Recorded data
════════

Lemma Flush_none w f b w1 f1 b1 :
  Flush w f b = (w1, f1, b1, None) -> b1 = mkWriter None [].
Proof.
  unfold Flush. destruct (err b) eqn:He; [discriminate|].
  destruct (Z.eqb_spec (Buffered b) 0) as [Hz|Hnz].
  - intros [= _ _ <-]. apply len_zero_nil in Hz. destruct b; simpl in *; congruence.
  - destruct (os.Write w f (buf b)) as [[w' f'] [n e]].
    destruct ((n <? Buffered b) && is_nil e); [discriminate|].
    destruct e; [discriminate|]. now intros [= _ _ <-].
Qed.

Lemma Flush_empty w f : Flush w f (mkWriter None []) = (w, f, mkWriter None [], None).
Proof. reflexivity. Qed.

Lemma ReadAt_unfold w s data off :
  mutex s = false ->
  ReadAt w s data off =
  let '(w1, f1, b1, e) := Flush w (File s) (buffer s) in
  let s1 := mkStore f1 false b1 (fileSize s) in
  match e with
  | Some e => (w1, s1, Return (data, 0, Some e))
  | None => let (w2, r) := os.ReadAt w1 f1 data off in (w2, s1, Return r)
  end.
Proof.
  intros Hm. unfold ReadAt. rewrite Hm. cbn [Lock Unlock File buffer fileSize mutex].
  destruct (Flush w (File s) (buffer s)) as [[[w1 f1] b1] [e|]]; reflexivity.
Qed.

Lemma ReadAt_frame w s data off w1 s1 r :
  ReadAt w s data off = (w1, s1, r) -> at_end w (File s) ->
  fileSize s1 = fileSize s /\ logical w1 s1 = logical w s /\ at_end w1 (File s1).
Proof.
  intros H Hend. destruct (mutex s) eqn:Hm.
  { unfold ReadAt in H. rewrite Hm in H. injection H as <- <- <-. auto. }
  rewrite ReadAt_unfold in H by exact Hm.
  destruct (Flush w (File s) (buffer s)) as [[[w' f'] b'] e] eqn:Hf.
  destruct (Flush_spec _ _ _ _ _ _ _ Hf Hend) as (Hl & Hend1 & _).
  destruct e as [e|]; [injection H as <- <- <-; auto|].
  destruct (os.ReadAt w' f' data off) as [w2 r'] eqn:Ht. injection H as <- <- <-.
  apply os_ReadAt_disk in Ht. unfold logical. simpl. rewrite Ht.
  repeat split; auto. now apply at_end_disk with w'.
Qed.
(** X10.  The call of [create_model] at line 84 is not guarded: with the
    [multiple] flag set and a schema name that holds a NUL, which Python
    refuses as the name of a class, the method fails with the [ValueError]
    of that call once the builder has made its class; nothing is bound to
    the client and the model is not invoked. *)
Theorem envelope_error_propagates self n inner :
  hasattr_with_structured_output (llm self) = true ->
  output_schema self <> [] ->
  result (build_model_from_schema (output_schema self) n) = inr inner ->
  multiple self = true ->
  has_nul (schema_name self) = true ->
  result (build_structured_output self n) =
    inl (ValueError "type name must not contain null characters") /\
  events (build_structured_output self n) =
    events (build_model_from_schema (output_schema self) n).
Proof.
  intros Hcap Hne Hinner Hm Hnul. apply hasattr_true in Hcap.
  destruct Hcap as [f Hf].
  rewrite build_model_from_schema_run in Hinner |- *.
  rewrite build_structured_output_run, Hf.
  destruct (output_schema self) as [| row rows]; [contradiction |].
  destruct (builder_fields (row :: rows)) as [e | fs]; [discriminate |].
  unfold envelope_error. rewrite Hm, Hnul. split; reflexivity.
Qed.

Lemma envelope_error_propagates_witness :
  result (build_structured_output Faulty.nul_named 0) =
    inl (ValueError "type name must not contain null characters") /\
  events (build_structured_output Faulty.nul_named 0) =
    events (build_model_from_schema (output_schema Faulty.nul_named) 0).
Proof.
  apply (envelope_error_propagates Faulty.nul_named 0 Scenario.book_model).
  - reflexivity.
  - discriminate.
  - reflexivity.
  - reflexivity.
  - reflexivity.
Defined.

════════

TASK DIRECTIONS — Each record above must be given again exactly.

RESULT BELOW —
Lemma Flush_none w f b w1 f1 b1 :
  Flush w f b = (w1, f1, b1, None) -> b1 = mkWriter None [].
Proof.
  unfold Flush. destruct (err b) eqn:He; [discriminate|].
  destruct (Z.eqb_spec (Buffered b) 0) as [Hz|Hnz].
  - intros [= _ _ <-]. apply len_zero_nil in Hz. destruct b; simpl in *; congruence.
  - destruct (os.Write w f (buf b)) as [[w' f'] [n e]].
    destruct ((n <? Buffered b) && is_nil e); [discriminate|].
    destruct e; [discriminate|]. now intros [= _ _ <-].
Qed.

Lemma Flush_empty w f : Flush w f (mkWriter None []) = (w, f, mkWriter None [], None).
Proof. reflexivity. Qed.

Lemma ReadAt_unfold w s data off :
  mutex s = false ->
  ReadAt w s data off =
  let '(w1, f1, b1, e) := Flush w (File s) (buffer s) in
  let s1 := mkStore f1 false b1 (fileSize s) in
  match e with
  | Some e => (w1, s1, Return (data, 0, Some e))
  | None => let (w2, r) := os.ReadAt w1 f1 data off in (w2, s1, Return r)
  end.
Proof.
  intros Hm. unfold ReadAt. rewrite Hm. cbn [Lock Unlock File buffer fileSize mutex].
  destruct (Flush w (File s) (buffer s)) as [[[w1 f1] b1] [e|]]; reflexivity.
Qed.

Lemma ReadAt_frame w s data off w1 s1 r :
  ReadAt w s data off = (w1, s1, r) -> at_end w (File s) ->
  fileSize s1 = fileSize s /\ logical w1 s1 = logical w s /\ at_end w1 (File s1).
Proof.
  intros H Hend. destruct (mutex s) eqn:Hm.
  { unfold ReadAt in H. rewrite Hm in H. injection H as <- <- <-. auto. }
  rewrite ReadAt_unfold in H by exact Hm.
  destruct (Flush w (File s) (buffer s)) as [[[w' f'] b'] e] eqn:Hf.
  destruct (Flush_spec _ _ _ _ _ _ _ Hf Hend) as (Hl & Hend1 & _).
  destruct e as [e|]; [injection H as <- <- <-; auto|].
  destruct (os.ReadAt w' f' data off) as [w2 r'] eqn:Ht. injection H as <- <- <-.
  apply os_ReadAt_disk in Ht. unfold logical. simpl. rewrite Ht.
  repeat split; auto. now apply at_end_disk with w'.
Qed.
(** X10.  The call of [create_model] at line 84 is not guarded: with the
    [multiple] flag set and a schema name that holds a NUL, which Python
    refuses as the name of a class, the method fails with the [ValueError]
    of that call once the builder has made its class; nothing is bound to
    the client and the model is not invoked. *)
Theorem envelope_error_propagates self n inner :
  hasattr_with_structured_output (llm self) = true ->
  output_schema self <> [] ->
  result (build_model_from_schema (output_schema self) n) = inr inner ->
  multiple self = true ->
  has_nul (schema_name self) = true ->
  result (build_structured_output self n) =
    inl (ValueError "type name must not contain null characters") /\
  events (build_structured_output self n) =
    events (build_model_from_schema (output_schema self) n).
Proof.
  intros Hcap Hne Hinner Hm Hnul. apply hasattr_true in Hcap.
  destruct Hcap as [f Hf].
  rewrite build_model_from_schema_run in Hinner |- *.
  rewrite build_structured_output_run, Hf.
  destruct (output_schema self) as [| row rows]; [contradiction |].
  destruct (builder_fields (row :: rows)) as [e | fs]; [discriminate |].
  unfold envelope_error. rewrite Hm, Hnul. split; reflexivity.
Qed.

Lemma envelope_error_propagates_witness :
  result (build_structured_output Faulty.nul_named 0) =
    inl (ValueError "type name must not contain null characters") /\
  events (build_structured_output Faulty.nul_named 0) =
    events (build_model_from_schema (output_schema Faulty.nul_named) 0).
Proof.
  apply (envelope_error_propagates Faulty.nul_named 0 Scenario.book_model).
  - reflexivity.
  - discriminate.
  - reflexivity.
  - reflexivity.
  - reflexivity.
Defined.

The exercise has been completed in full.